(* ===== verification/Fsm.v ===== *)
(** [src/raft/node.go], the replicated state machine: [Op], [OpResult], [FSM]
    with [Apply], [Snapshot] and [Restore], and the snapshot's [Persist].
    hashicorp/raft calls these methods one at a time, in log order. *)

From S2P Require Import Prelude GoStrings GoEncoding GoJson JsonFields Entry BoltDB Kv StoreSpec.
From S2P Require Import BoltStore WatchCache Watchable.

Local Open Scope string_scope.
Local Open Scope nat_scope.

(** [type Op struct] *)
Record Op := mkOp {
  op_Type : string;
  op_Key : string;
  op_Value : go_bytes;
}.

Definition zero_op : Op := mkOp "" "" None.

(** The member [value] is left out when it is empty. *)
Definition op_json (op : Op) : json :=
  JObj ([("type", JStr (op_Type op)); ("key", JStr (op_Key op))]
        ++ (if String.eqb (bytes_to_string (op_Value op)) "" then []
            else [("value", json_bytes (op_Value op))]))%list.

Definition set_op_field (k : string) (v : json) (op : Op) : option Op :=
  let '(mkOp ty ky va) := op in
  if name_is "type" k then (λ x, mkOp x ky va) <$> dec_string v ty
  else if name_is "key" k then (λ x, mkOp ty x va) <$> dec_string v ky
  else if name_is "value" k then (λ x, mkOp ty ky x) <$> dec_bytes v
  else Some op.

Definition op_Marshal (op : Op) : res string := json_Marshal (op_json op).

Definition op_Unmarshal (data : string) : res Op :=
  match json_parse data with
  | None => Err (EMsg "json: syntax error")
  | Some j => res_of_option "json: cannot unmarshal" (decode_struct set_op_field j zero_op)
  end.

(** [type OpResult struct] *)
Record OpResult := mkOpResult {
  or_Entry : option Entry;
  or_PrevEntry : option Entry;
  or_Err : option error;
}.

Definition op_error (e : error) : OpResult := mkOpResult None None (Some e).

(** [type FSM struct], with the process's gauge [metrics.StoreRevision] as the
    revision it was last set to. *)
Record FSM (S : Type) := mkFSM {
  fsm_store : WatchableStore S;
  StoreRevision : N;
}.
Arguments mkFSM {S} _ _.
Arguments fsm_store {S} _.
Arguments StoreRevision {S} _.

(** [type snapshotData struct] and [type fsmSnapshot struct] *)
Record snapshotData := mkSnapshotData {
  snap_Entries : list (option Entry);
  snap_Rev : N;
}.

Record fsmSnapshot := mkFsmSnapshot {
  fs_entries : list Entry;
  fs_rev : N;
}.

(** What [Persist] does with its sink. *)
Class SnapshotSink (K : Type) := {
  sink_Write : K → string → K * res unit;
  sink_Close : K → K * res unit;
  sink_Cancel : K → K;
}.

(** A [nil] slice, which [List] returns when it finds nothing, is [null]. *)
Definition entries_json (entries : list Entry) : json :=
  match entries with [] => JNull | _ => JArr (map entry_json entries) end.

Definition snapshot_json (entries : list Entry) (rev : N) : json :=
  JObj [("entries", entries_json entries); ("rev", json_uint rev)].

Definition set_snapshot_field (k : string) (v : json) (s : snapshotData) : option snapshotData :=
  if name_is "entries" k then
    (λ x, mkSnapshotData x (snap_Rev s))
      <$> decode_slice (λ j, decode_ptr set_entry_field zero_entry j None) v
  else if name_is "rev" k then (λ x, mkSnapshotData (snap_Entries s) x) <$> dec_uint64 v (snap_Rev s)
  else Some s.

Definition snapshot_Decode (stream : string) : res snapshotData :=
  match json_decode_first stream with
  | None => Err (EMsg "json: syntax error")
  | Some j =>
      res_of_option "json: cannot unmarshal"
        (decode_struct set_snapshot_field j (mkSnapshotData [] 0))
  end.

**Problem**
From the entries above, copy every line containing the word "stream".

**Solution to this problem**
Definition snapshot_Decode (stream : string) : res snapshotData :=
  match json_decode_first stream with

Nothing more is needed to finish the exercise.